Recurrent Exertional Rhabdomyolysis (RER) | ||
---|---|---|
n/n | Clear | This horse tested negative for Px. The horse will not pass on the defect to its offspring. |
n/Px | Affected | Both the normal and mutant alleles are present. This horse is positive for the Px mutation and may develop symptoms of RER. |
Px/Px | Affected | This horse carries two copies of the Px mutation and may develop symptoms of RER. |
Recurrent Exertional Rhabdomyolysis (RER), as seen in Arabians and Thoroughbreds, appears to be inherited, although the phenotype has not yet been assigned to a gene in the published literature. Affected sires have been shown to produce both affected and unaffected offspring, including colts, supporting an autosomal dominant mode of inheritance. Genome-wide association studies (GWAS) have identified several genomic regions that are associated with RER, although candidate genes have not been identified in the published literature. The genes RYR1, CACNA1S, and ATP2A1 have been excluded as candidate genes.
Researchers at EquiSeq have identified Px, a semidominant genetic variant of CACNA2D3 that appears to be associated with RER.
The Px mutation is a synonymous substitution in CACNA2D3, a gene that encodes a molecular chaperone required for the assembly of the voltage-gated calcium channel, the voltage sensor of muscle. The synonymous substitution caused by the Px mutation is near a weak exonic splicing enhancer, suggesting that the Px mutation may affect pre-mRNA processing of the CACNA2D3 primary transcript.

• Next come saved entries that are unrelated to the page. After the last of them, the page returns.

(** The two conditions as a test: [off] is 1 for replaced-character recovery
    and 0 for skipped-character recovery. *)
Definition recoverable (off : nat) (t : TextInput) : bool :=
  (3 + off <=? length (_garbage t))
  && (cursor t + 4 <=? length (codePoints t))
  && forallb (fun i =>
       bool_decide (codePoint <$> (_garbage t !! (i + off))
                    = codePoints t !! (cursor t + i + 1)))
       (seq 0 3).

(** The steps committed by a recovery that keeps the buffered keystrokes
    from index [off] on. *)
Definition recoveredSteps (off : nat) (t : TextInput) : list Step :=
  match codePoints t !! cursor t, _garbage t with
  | Some c, g0 :: _ =>
      mkStep c (timeStamp g0) true :: map asHit (drop off (_garbage t))
  | _, _ => []
  end.

(** The test of leading-space absorption, on the normalized input [c]. *)
Definition leadingSpace (t : TextInput) (c : Z) : bool :=
  (length (_steps t) =? 0) && (length (_garbage t) =? 0)
  && negb (_typo t) && (c =? 0x0020)%Z.

(** The cursor is at the beginning of a word and nothing is buffered. *)
Definition wordStart {U : Unicode} (t : TextInput) : bool :=
  (length (_garbage t) =? 0)
  && ((length (_steps t) =? 0)
      || match codePoints t !! (cursor t - 1) with
         | Some p => isWhitespace p
         | None => false
         end).

(** The input is the expected character and may be accepted. *)
Definition matches {U : Unicode} (e c : Z) (t : TextInput) : bool :=
  (normalize e =? c)%Z && (forgiveErrors t || (length (_garbage t) =? 0)).

(** The machine after a mismatch was noted: the typo flag is set and, where
    buffering is active and the buffer has room, the keystroke is buffered. *)
Definition mistyped (t : TextInput) (c timeStamp : Z) : TextInput :=
  let t := set_typo true t in
  if (negb (stopOnError t) || forgiveErrors t)
     && (length (_garbage t) <? garbageBufferLength)
  then set_garbage (_garbage t ++ [mkStep c timeStamp false]) t
  else t.

(** The call reaches "Handle incorrect input": no earlier case of [step]
    takes the input. *)
Definition reachesMismatch {U : Unicode} (e c : Z) (t : TextInput) : bool :=
  negb (leadingSpace t c)
  && negb (c =? 0x0008)%Z
  && negb ((c =? 0x0020)%Z && negb (isWhitespace e)
           && (wordStart t || spaceSkipsWords t))
  && negb (matches e c t).

(** What a call of [step] does on a machine whose cursor is inside the text:
    [e] is the expected character and [c] the normalized input.  Lemma
    [step_eq] proves that [step] computes this. *)
Definition stepOutcome {U : Unicode} (e c timeStamp : Z) (t : TextInput)
  : Feedback * TextInput :=
  if leadingSpace t c then (Succeeded, t)
  else if (c =? 0x0008)%Z then
    if 0 <? length (_garbage t)
    then (Succeeded, set_garbage (removelast (_garbage t)) t)
    else (Failed, t)
  else if (c =? 0x0020)%Z && negb (isWhitespace e) && wordStart t
  then (Succeeded, t)
  else if (c =? 0x0020)%Z && negb (isWhitespace e) && spaceSkipsWords t
  then (Recovered,
        commit t (wordSkipSteps timeStamp (drop (cursor t) (codePoints t))))
  else if matches e c t
  then (if _typo t then Recovered else Succeeded,
        commit t [mkStep c timeStamp (_typo t)])
  else
    let t1 := mistyped t c timeStamp in
    if forgiveErrors t && recoverable 1 t1
    then (Recovered, commit t1 (recoveredSteps 1 t1))
    else if forgiveErrors t && recoverable 0 t1
    then (Recovered, commit t1 (recoveredSteps 0 t1))
    else (Failed, t1).
(** X4.  On a tracker that satisfies its invariant and whose counts are below
    the largest [std::uint32_t], [add_allocation(p, l)] followed by
    [remove_allocation(p, l)], both returning, gives back the mapping and the
    set of pinned pages it started from; the removal never meets an untracked
    page. *)
Theorem add_then_remove_restores_tracker
    (P : platform) (fuel : nat) (w : world) (ptr len : Z) :
  valid_page_size (_page_size P) →
  range_ok (_page_size P) ptr len →
  enough_fuel (_page_size P) fuel len →
  tracker_inv w →
  (∀ p c, _page_ref_count w !! p = Some c → c < 2 ^ 32 - 1) →
  ∃ w1 r1,
    add_allocation P fuel w ptr len = Some (w1, r1) ∧
    (r1 = Returned tt →
     ∃ w2 r2,
       remove_allocation P fuel w1 ptr len = Some (w2, r2) ∧
       r2 ≠ Thrown untracked ∧
       (r2 = Returned tt →
        _page_ref_count w2 = _page_ref_count w ∧ locked_pages w2 = locked_pages w)).
Proof.
  intros Hps Hr Hf Hinv Hmax. pose proof (valid_page_size_bounds _ Hps) as Hb.
  assert (Hpos : 0 < _page_size P) by lia.
  pose proof (NoDup_walked (_page_size P) ptr len Hpos) as Hnd.
  assert (Hcount : ∀ p c, _page_ref_count w !! p = Some c → 1 ≤ c < 2 ^ 32 - 1).
  { intros p c Hc. specialize (Hinv p). specialize (Hmax p c Hc).
    rewrite Hc in Hinv. lia. }
  rewrite (add_allocation_unrolled P Hps fuel w ptr len Hr Hf).
  destruct (over_pages (add_page P) w (walked (_page_size P) ptr len)) as [w1 r1] eqn:Hadd.
  exists w1, r1. split; [reflexivity |]. intros ->.
  destruct (add_pages_Returned P _ _ _ Hnd Hadd)
    as (Hm1 & (pinned & _ & _ & Hpin & Hlk1) & _).
  rewrite (remove_allocation_unrolled P Hps fuel w1 ptr len Hr Hf).
  destruct (over_pages (remove_page P) w1 (walked (_page_size P) ptr len))
    as [w2 r2] eqn:Hrem.
  exists w2, r2. split; [reflexivity |]. split.
  - intros ->.
    apply remove_pages_untracked in Hrem as (l1 & q & l2 & Hl & Hq & _); [| exact Hnd].
    rewrite Hm1, decide_True in Hq; [discriminate |].
    rewrite Hl. apply elem_of_app. right. left.
  - intros ->.
    destruct (remove_pages_Returned P _ _ _ Hnd Hrem)
      as (_ & Hm2 & (unpinned & _ & _ & Hunp & Hlk2) & _).
    split.
    + apply map_eq. intros p. rewrite Hm2, Hm1.
      case_decide as Hin; [| reflexivity].
      apply released_bumped. exact (Hcount p).
    + rewrite Hlk2, Hlk1. apply set_eq. intros p.
      rewrite elem_of_difference, elem_of_union, !elem_of_list_to_set, Hunp, Hpin, Hm1.
      specialize (Hinv p).
      destruct (decide (p ∈ walked (_page_size P) ptr len)) as [Hin | Hin].
      * pose proof (proj2 (released_bumped _ (Hcount p))) as Hlast.
        destruct (_page_ref_count w !! p) as [c |] eqn:Hp.
        -- split; [tauto |]. intros Hlocked. split; [tauto |].
           intros [_ Hl]. apply Hlast in Hl. discriminate.
        -- split; [| tauto]. intros [_ Hno]. exfalso. apply Hno.
           split; [exact Hin | apply Hlast; reflexivity].
      * tauto.
Qed.

Lemma add_then_remove_restores_tracker_witness :
  valid_page_size (_page_size (os_ok 4096)) ∧
  range_ok (_page_size (os_ok 4096)) 16 8192 ∧
  enough_fuel (_page_size (os_ok 4096)) 5 8192 ∧
  tracker_inv one_page_world ∧
  ∃ w1 w2,
    add_allocation (os_ok 4096) 5 one_page_world 16 8192 = Some (w1, Returned tt) ∧
    remove_allocation (os_ok 4096) 5 w1 16 8192 = Some (w2, Returned tt) ∧
    _page_ref_count w2 = _page_ref_count one_page_world ∧
    locked_pages w2 = locked_pages one_page_world.
Proof.
  assert (Hv : valid_page_size (_page_size (os_ok 4096))).
  { exists 12. split; [lia | reflexivity]. }
  assert (Hr : range_ok (_page_size (os_ok 4096)) 16 8192).
  { unfold range_ok. split; [lia | split; [lia | vm_compute; discriminate]]. }
  assert (Hf : enough_fuel (_page_size (os_ok 4096)) 5 8192).
  { vm_compute. reflexivity. }
  assert (Hlookup : ∀ p, _page_ref_count one_page_world !! p =
                         if decide (p = 0) then Some 1 else None).
  { intros p. unfold one_page_world. simpl. destruct (decide (p = 0)) as [-> | Hne].
    - apply lookup_singleton_eq.
    - apply lookup_singleton_ne. congruence. }
  assert (Hinv : tracker_inv one_page_world).
  { intros p. rewrite Hlookup. unfold one_page_world. simpl.
    destruct (decide (p = 0)) as [-> | Hne].
    - split; [lia | apply elem_of_singleton; reflexivity].
    - rewrite elem_of_singleton. congruence. }
  assert (Hmax : ∀ p c, _page_ref_count one_page_world !! p = Some c → c < 2 ^ 32 - 1).
  { intros p c. rewrite Hlookup. destruct (decide (p = 0)); [| discriminate].
    intros [= <-]. reflexivity. }
  split; [exact Hv |]. split; [exact Hr |]. split; [exact Hf |]. split; [exact Hinv |].
  destruct (add_then_remove_restores_tracker
              (os_ok 4096) 5 one_page_world 16 8192 Hv Hr Hf Hinv Hmax)
    as (w1 & r1 & Hadd & Hnext).
  assert (Hboth : (snd <$> bind (add_allocation (os_ok 4096) 5 one_page_world 16 8192)
                             (λ w1 _, remove_allocation (os_ok 4096) 5 w1 16 8192)) =
                  Some (Returned tt)) by (vm_compute; reflexivity).
  assert (Hr1 : (snd <$> add_allocation (os_ok 4096) 5 one_page_world 16 8192) =
                Some (Returned tt)) by (vm_compute; reflexivity).
  rewrite Hadd in Hr1, Hboth. simpl in Hr1. injection Hr1 as ->. simpl in Hboth.
  destruct (Hnext eq_refl) as (w2 & r2 & Hrem & _ & Hback).
  rewrite Hrem in Hboth. simpl in Hboth. injection Hboth as ->.
  exists w1, w2. destruct (Hback eq_refl). auto.
Defined.
(** C10: when the run completes but no message of the thread is authored
    by the assistant, [generate_summary] does not raise and returns the
    diagnostic ["Error: Assistant run status is completed"]. *)
Theorem generate_summary_completed_without_reply (remote : string -> run_env)
        (content user_query : string) :
  let env := remote (summary_prompt content user_query) in
  wait_run (initial_status env) (polled_statuses env) = Some "completed" ->
  Forall (fun m => role m <> "assistant") (thread_messages env) ->
  generate_summary remote content user_query =
    Some (Ok "Error: Assistant run status is completed").
Proof.
  simpl. intros Hw Hm. unfold generate_summary. rewrite Hw.
  simpl. rewrite first_assistant_reply_none by exact Hm. reflexivity.
Qed.

Lemma generate_summary_completed_without_reply_witness :
  generate_summary
    (fun p => mk_run_env "queued" ["completed"] [mk_message "user" [TextPart p]])
    "text" "query" =
  Some (Ok "Error: Assistant run status is completed").
Proof.
  apply (generate_summary_completed_without_reply
           (fun p => mk_run_env "queued" ["completed"] [mk_message "user" [TextPart p]])
           "text" "query" eq_refl).
  constructor; [intros H; discriminate H | constructor].
Defined.

(** ** The coordinator *)

(** C1: whatever each stage does (the scraper, the store and the agent
    each return or raise, [Exception] or not, and so may [cleanup]
    itself), the [try]/[except]/[finally] block of [main] around
    [research_websites(urls, query)] calls [Agent.cleanup()] exactly once,
    and that call is the last thing the block does before it returns or
    propagates. *)
Theorem research_session_cleans_up_once (o : stage_outcomes)
        (urls : list string) (query : string) :
  let tr := snd (research_session o urls query []) in
  cleanup_calls tr = 1 /\ last tr MInit = MCleanup.
Proof.
  unfold research_session, io_try_finally, io_try_except, research_websites,
    tool_cleanup, banner, io_print, io_bind, io_call, io_ret.
  destruct (o_scrape o urls) as [docs|e1];
    [destruct (o_store o docs) as [[]|e2];
     [destruct (o_summary o docs query) as [s|e3]|]|];
    repeat match goal with
           | |- context [if is_Exception ?e then _ else _] =>
               destruct (is_Exception e)
           end;
    destruct (o_cleanup o); simpl; split; reflexivity.
Qed.

Example research_session_store_raises :
  snd (research_session
         (mk_outcomes (fun _ => Ok []) (fun _ => Raise (RuntimeError "db down"))
                      (fun _ _ => Ok "summary") (Ok tt))
         ["https://a"] "q" []) =
  [MPrint "STEP 1: Scraping websites..."; MScrape;
   MPrint "STEP 2: Storing content in vector database..."; MStore;
   MPrint (NL ++ "Error during research: db down"); MCleanup].
Proof. reflexivity. Qed.

(* ================================================================== *)
(** * Further properties of the code *)

(** ** Spacing of the cleaned text *)

Lemma space_is_sp (c : ascii) : is_sp c = true -> is_space c = true.
Proof.
  unfold is_sp. intros H. apply Ascii.eqb_eq in H. subst. reflexivity.
Qed.

Lemma not_space_not_sp (c : ascii) : is_space c = false -> is_sp c = false.
Proof.
  intros H. destruct (is_sp c) eqn:E; [|reflexivity].
  apply space_is_sp in E. congruence.
Qed.

Lemma no_double_space_cons2 (x y : ascii) (l : list ascii) :
  no_double_space (x :: y :: l) =
  negb (is_sp x && is_sp y) && no_double_space (y :: l).
Proof. reflexivity. Qed.

Lemma no_double_space_app_inv (a b : list ascii) :
  no_double_space (a ++ b) = true ->
  no_double_space a = true /\ no_double_space b = true.
Proof.
  induction a as [|x a IH]; [simpl; auto|].
  destruct a as [|y a].
  - destruct b as [|z b]; [auto|]. simpl app.
    rewrite no_double_space_cons2. intros H.
    apply andb_true_iff in H as [_ H]. auto.
  - simpl app. rewrite no_double_space_cons2. intros H.
    apply andb_true_iff in H as [H1 H2].
    destruct (IH H2) as [Ha Hb].
    rewrite no_double_space_cons2, H1, Ha. auto.
Qed.
Lemma realised_between (total m M : R) (bw ss : list R) :
  length bw = length ss ->
  Forall (fun b => 0 <= b) bw ->
  Forall (fun s => m <= total * Np.log2 (one_plus s) <= M) ss ->
  sum bw * m <= total * sum (realised_caps bw ss) <= sum bw * M.
Proof.
  revert ss. induction bw as [|b bw IH]; intros [|s ss] Hlen Hb Hs;
    simpl in Hlen; try discriminate.
  - unfold realised_caps, sum. simpl. lra.
  - inversion Hb as [|? ? Hb0 Hb']; subst.
    inversion Hs as [|? ? Hs0 Hs']; subst.
    assert (length bw = length ss) as Hl by lia.
    specialize (IH ss Hl Hb' Hs').
    change (realised_caps (b :: bw) (s :: ss))
      with (b * Np.log2 (one_plus s) :: realised_caps bw ss).
    rewrite !sum_cons.
    assert (b * m <= b * (total * Np.log2 (one_plus s)))
      by (apply Rmult_le_compat_l; lra).
    assert (b * (total * Np.log2 (one_plus s)) <= b * M)
      by (apply Rmult_le_compat_l; lra).
    lra.
Qed.

(** X17.  The schedulers share the band, they do not multiply it: in
    every step of a run from a valid configuration whose links are
    resolved, the capacities the terminals realise on their allocated
    bandwidths add up to a value between the smallest and the largest
    instantaneous capacity of the step (the capacity one terminal would
    have on the whole band). *)
Theorem realised_capacity_is_shared (self : FiveGSimulator)
    (fading : nat -> nat -> R) (k : nat) :
  valid_config self -> fresh self -> well_conditioned self fading (S k) ->
  exists us bw,
    state_after self fading k = Ok us /\
    bw_alloc_of self (fading k) us = inr bw /\
    forall m M,
      Forall (fun c => m <= c <= M)
             (inst_caps (link_phase self (fading k) 0 us)) ->
      m <= sum (realised_caps bw
                  (snrs_linear (link_phase self (fading k) 0 us))) <= M.
Proof.
  intros Hv Hf Hwc.
  destruct (resolved_step self fading k Hv Hf Hwc)
    as (us & bw & us' & Hrun & (Hlen & Havg & _) & Hbw & Hl & Hsum & _).
  destruct (alloc_defined self (fading k) us Hv Hlen Havg)
    as (bw0 & Hbw0 & _ & Hnn).
  assert (bw0 = bw) as -> by congruence.
  exists us, bw. split; [assumption|]. split; [assumption|].
  intros m M Hcaps. rewrite link_phase_caps in Hcaps.
  apply Forall_map in Hcaps.
  destruct (link_phase_length self (fading k) 0 us) as (_ & Hss & _).
  pose proof (valid_total_bw _ Hv) as HB.
  pose proof (realised_between (total_bw_hz self) m M bw
                (snrs_linear (link_phase self (fading k) 0 us))
                ltac:(congruence) Hnn Hcaps) as H.
  rewrite Hsum in H. nra.
Qed.

Lemma realised_capacity_is_shared_witness :
  valid_config (main_sim demo_draws) /\ fresh (main_sim demo_draws) /\
  well_conditioned (main_sim demo_draws) demo_fading 3 /\
  exists us bw,
    state_after (main_sim demo_draws) demo_fading 2 = Ok us /\
    bw_alloc_of (main_sim demo_draws) (demo_fading 2%nat) us = inr bw /\
    forall m M,
      Forall (fun c => m <= c <= M)
             (inst_caps (link_phase (main_sim demo_draws)
                           (demo_fading 2%nat) 0 us)) ->
      m <= sum (realised_caps bw
                  (snrs_linear (link_phase (main_sim demo_draws)
                                  (demo_fading 2%nat) 0 us))) <= M.
Proof.
  assert (valid_config (main_sim demo_draws)) as Hv by valid_by_evaluation.
  assert (fresh (main_sim demo_draws)) as Hf by fresh_by_evaluation.
  assert (well_conditioned (main_sim demo_draws) demo_fading 3) as Hw
    by (apply defaults_well_conditioned, demo_fading_typical).
  split; [exact Hv|]. split; [exact Hf|]. split; [exact Hw|].
  exact (realised_capacity_is_shared (main_sim demo_draws) demo_fading 2
           Hv Hf Hw).
Defined.

(** ** Running again *)

Lemma link_phase_set_ues (self : FiveGSimulator) (u : list UE)
    (f : nat -> R) (i : nat) (us : list UE) :
  link_phase (set_ues self u) f i us = link_phase self f i us.
Proof.
  revert i. induction us as [|ue us IH]; intros i; simpl.
  - reflexivity.
  - now rewrite IH.
Qed.

Lemma step_set_ues (self : FiveGSimulator) (u : list UE) (f : nat -> R)
    (us : list UE) :
  step (set_ues self u) f us = step self f us.
Proof. unfold step. rewrite link_phase_set_ues. reflexivity. Qed.

Lemma run_steps_set_ues (self : FiveGSimulator) (u : list UE)
    (fading : nat -> nat -> R) (t n : nat) (us : list UE) :
  run_steps (set_ues self u) fading t n us = run_steps self fading t n us.
Proof.
  revert t us. induction n as [|n IH]; intros t us; simpl.
  - reflexivity.
  - rewrite step_set_ues. destruct (step self (fading t) us); auto.
Qed.

Lemma run_steps_shift (self : FiveGSimulator) (fading : nat -> nat -> R)
    (a t n : nat) (us : list UE) :
  run_steps self (shift fading a) t n us
  = run_steps self fading (a + t) n us.
Proof.
  revert t us. induction n as [|n IH]; intros t us; simpl.
  - reflexivity.
  - unfold shift at 1. destruct (step self (fading (a + t)%nat) us);
      [|reflexivity].
    rewrite IH. now replace (a + S t)%nat with (S (a + t)) by lia.
Qed.
Lemma switch_decided_stays {T : Type} (compared comparee : T) entries v :
  is_zero v = false ->
  fold_left (switch_callback true compared comparee) entries
    (mkSwitchResult true v)
  = mkSwitchResult true v.
Proof.
  intros Hv. induction entries as [|[predicate compare] entries IH].
  - reflexivity.
  - cbn [fold_left switch_callback switch_value switch_done].
    rewrite Hv. cbn. exact IH.
Qed.

Lemma is_zero_Some_0 (r : ComparisonResult) : is_zero r = true -> r = Some 0.
Proof. destruct r as [[| |]|]; try discriminate. reflexivity. Qed.

Lemma switch_chain_from {T : Type} (compared comparee : T) entries done :
  switch_value
    (fold_left (switch_callback true compared comparee) entries
       (mkSwitchResult done (Some 0)))
  = match List.find
            (fun entry => fst entry compared && fst entry comparee
                          && negb (is_zero (snd entry compared comparee)))
            entries with
    | Some entry => snd entry compared comparee
    | None => Some 0
    end.
Proof.
  revert done. induction entries as [|[predicate compare] entries IH]; intros done.
  - reflexivity.
  - cbn [fold_left switch_callback List.find fst snd switch_value is_zero
         andb orb].
    destruct (predicate compared && predicate comparee) eqn:Happlies;
      cbn [andb]; [|apply IH].
    destruct (is_zero (compare compared comparee)) eqn:Hzero; cbn [negb].
    + rewrite (is_zero_Some_0 _ Hzero). apply IH.
    + rewrite switch_decided_stays by assumption. reflexivity.
Qed.

(** X8. With [ignoreEquality], [switchCompare] goes on past entries
    that answer 0: the answer is that of the first entry whose predicate
    accepts both operands and whose comparison is not 0 (be it an order
    or [undefined]), and 0 when there is no such entry. *)
Theorem switchCompare_first_unequal {T : Type}
    (predicateMapEntries : list ((T -> bool) * (T -> T -> ComparisonResult)))
    (compared comparee : T) :
  switchCompare predicateMapEntries true compared comparee
  = match List.find
            (fun entry => fst entry compared && fst entry comparee
                          && negb (is_zero (snd entry compared comparee)))
            predicateMapEntries with
    | Some entry => snd entry compared comparee
    | None => Some 0
    end.
Proof. unfold switchCompare. apply switch_chain_from. Qed.

(** ** The guideline group *)

Lemma findIndex_from_none {A : Type} (array : list A) (i : Z) :
  findIndex_from (fun _ : A => false) array i = -1.
Proof.
  revert i. induction array as [|x rest IH]; intros i; [reflexivity|].
  cbn [findIndex_from]. apply IH.
Qed.

Lemma validMember_instance (members : list Member) (m : Member) (index : Z) :
  validMember members (AMember m) index = true.
Proof. unfold validMember, findIndex. rewrite findIndex_from_none. reflexivity. Qed.

(** X9. [addMember] never adds: for an instance of one of the two
    classes it throws the [RangeError] meant for a name that is taken,
    whatever the members are, and for anything else the [TypeError]. *)
Theorem addMember_always_throws (members : list Member) (member : argument) :
  addMember members member
  = Thrown (match member with
            | AMember _ => mkError RangeError "Member name already used"
            | _ => mkError TypeError "Invalid member"
            end).
Proof.
  destruct member as [m|s|]; cbn [addMember]; [|reflexivity|reflexivity].
  rewrite validMember_instance. reflexivity.
Qed.
Lemma cached_lookup (name : string) (v : Value) (w : World) :
  properties (self (cached name v w)) !! name
  = with_value v <$> properties (self w) !! name.
Proof. simpl. apply lookup_alter_eq. Qed.

Lemma parseInt_key (k : Z) : 1 <= k <= 4 -> Str.parseInt (pretty k) = Some k.
Proof.
  intros Hk.
  assert (k = 1 \/ k = 2 \/ k = 3 \/ k = 4) as [-> | [-> | [-> | ->]]] by lia;
    vm_compute; reflexivity.
Qed.

(** The claim of C7 as stated fails for the motion sensor: the symbolic
    codes ["begin"] and ["end"] are only understood for the four keys.
    On a puck with a motion sensor, ["begin"] on index 5 leaves [motion]
    unset, and ["end"] after a numeric [8] leaves it [true]. *)
Lemma C7_counterexample :
  let w := mkWorld (Examples.puck IndexJs 0 None) [] in
  is_Some (properties (self w) !! "motion")
  /\ handleGenericEvent "5" "begin" w = (Return tt, w)
  /\ (p_value <$> properties (self (handleGenericEvent "5" "begin" w).2) !! "motion")
     <> Some (VBool true)
  /\ (p_value <$>
        properties
          (self (handleGenericEvent "5" "end"
                   (handleGenericEvent "5" "8" w).2).2) !! "motion")
     = Some (VBool true).
Proof.
  intros w. split; [vm_compute; eauto |].
  split; [reflexivity |].
  split; [vm_compute; discriminate | vm_compute; reflexivity].
Qed.

(** C7 (amended): for a webhook event on key 1..4, action [1] fires the
    single-press event, [2] double, [3] long, [20] triple, [21] quadruple;
    [8] or ["begin"] sets the key's pressed property to true, [9] or
    ["end"] to false.  For index 5 the numeric codes [8] and [9] set the
    motion property to true and false, while ["begin"] and ["end"] change
    nothing.  An index above 5 changes nothing. *)
Theorem C7_generic_event_table (w : World) (k : Z) :
  1 <= k <= 4 ->
  is_Some (properties (self w) !! ("key" +:+ pretty k)) ->
  let keyID := "key" +:+ pretty k in
  let fires name := (Return tt, notified (keyID +:+ name) w) in
  let pressed b := (Return tt, cached keyID (VBool b) w) in
  handleGenericEvent (pretty k) "1" w = fires "single"
  /\ handleGenericEvent (pretty k) "2" w = fires "double"
  /\ handleGenericEvent (pretty k) "3" w = fires "long"
  /\ handleGenericEvent (pretty k) "20" w = fires "tripple"
  /\ handleGenericEvent (pretty k) "21" w = fires "quadruple"
  /\ handleGenericEvent (pretty k) "8" w = pressed true
  /\ handleGenericEvent (pretty k) "begin" w = pressed true
  /\ handleGenericEvent (pretty k) "9" w = pressed false
  /\ handleGenericEvent (pretty k) "end" w = pressed false
  /\ (is_Some (properties (self w) !! "motion") ->
      handleGenericEvent "5" "8" w = (Return tt, cached "motion" (VBool true) w)
      /\ handleGenericEvent "5" "9" w = (Return tt, cached "motion" (VBool false) w))
  /\ handleGenericEvent "5" "begin" w = (Return tt, w)
  /\ handleGenericEvent "5" "end" w = (Return tt, w)
  /\ (forall index action n,
         Str.parseInt index = Some n -> n > 5 ->
         handleGenericEvent index action w = (Return tt, w)).
Proof.
  intros Hk Hkey keyID fires pressed.
  assert (Hindex : forall action,
             handleGenericEvent (pretty k) action w =
             (let keyID := "key" +:+ pretty k in
              if bool_decide (action = "1") then eventNotify (keyID +:+ "single")
              else if bool_decide (action = "2") then eventNotify (keyID +:+ "double")
              else if bool_decide (action = "3") then eventNotify (keyID +:+ "long")
              else if bool_decide (action = "20") then eventNotify (keyID +:+ "tripple")
              else if bool_decide (action = "21") then eventNotify (keyID +:+ "quadruple")
              else if bool_decide (action = "8") || bool_decide (action = "begin")
              then set_cached keyID (ret (VBool true))
              else if bool_decide (action = "9") || bool_decide (action = "end")
              then set_cached keyID (ret (VBool false))
              else ret tt) w).
  { intros action. unfold handleGenericEvent. rewrite (parseInt_key k Hk).
    unfold nan_le. assert ((k <=? 4) = true) as -> by lia. reflexivity. }
  repeat split.
  1-5: rewrite Hindex; reflexivity.
  1-4: rewrite Hindex; simpl; by apply set_cached_run.
  - change (handleGenericEvent "5" "8" w)
      with (set_cached "motion" (ret (VBool true)) w).
    by apply set_cached_run.
  - change (handleGenericEvent "5" "9" w)
      with (set_cached "motion" (ret (VBool false)) w).
    by apply set_cached_run.
  - intros index action n Hparse Hn. unfold handleGenericEvent.
    rewrite Hparse. unfold nan_le, nan_eq.
    assert ((n <=? 4) = false) as -> by lia.
    assert ((n =? 5) = false) as -> by lia. reflexivity.
Qed.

The Px mutation is in linkage disequilibrium with the risk alleles of three single-nucleotide polymorphisms (SNPs) that are associated with RER in some related Thoroughbreds but not others in the published literature. This suggests that Px requires another genetic component, which has not yet been identified.
A hair test for the Px variant is available as an investigational test. The semidominant allele is abbreviated as Px, with the wild-type allele abbreviated as n.
Researchers at EquiSeq have identified Px, a semidominant genetic variant of CACNA2D3 that appears to be associated with RER. The semidominant allele is abbreviated as Px, with the wild-type allele abbreviated as n.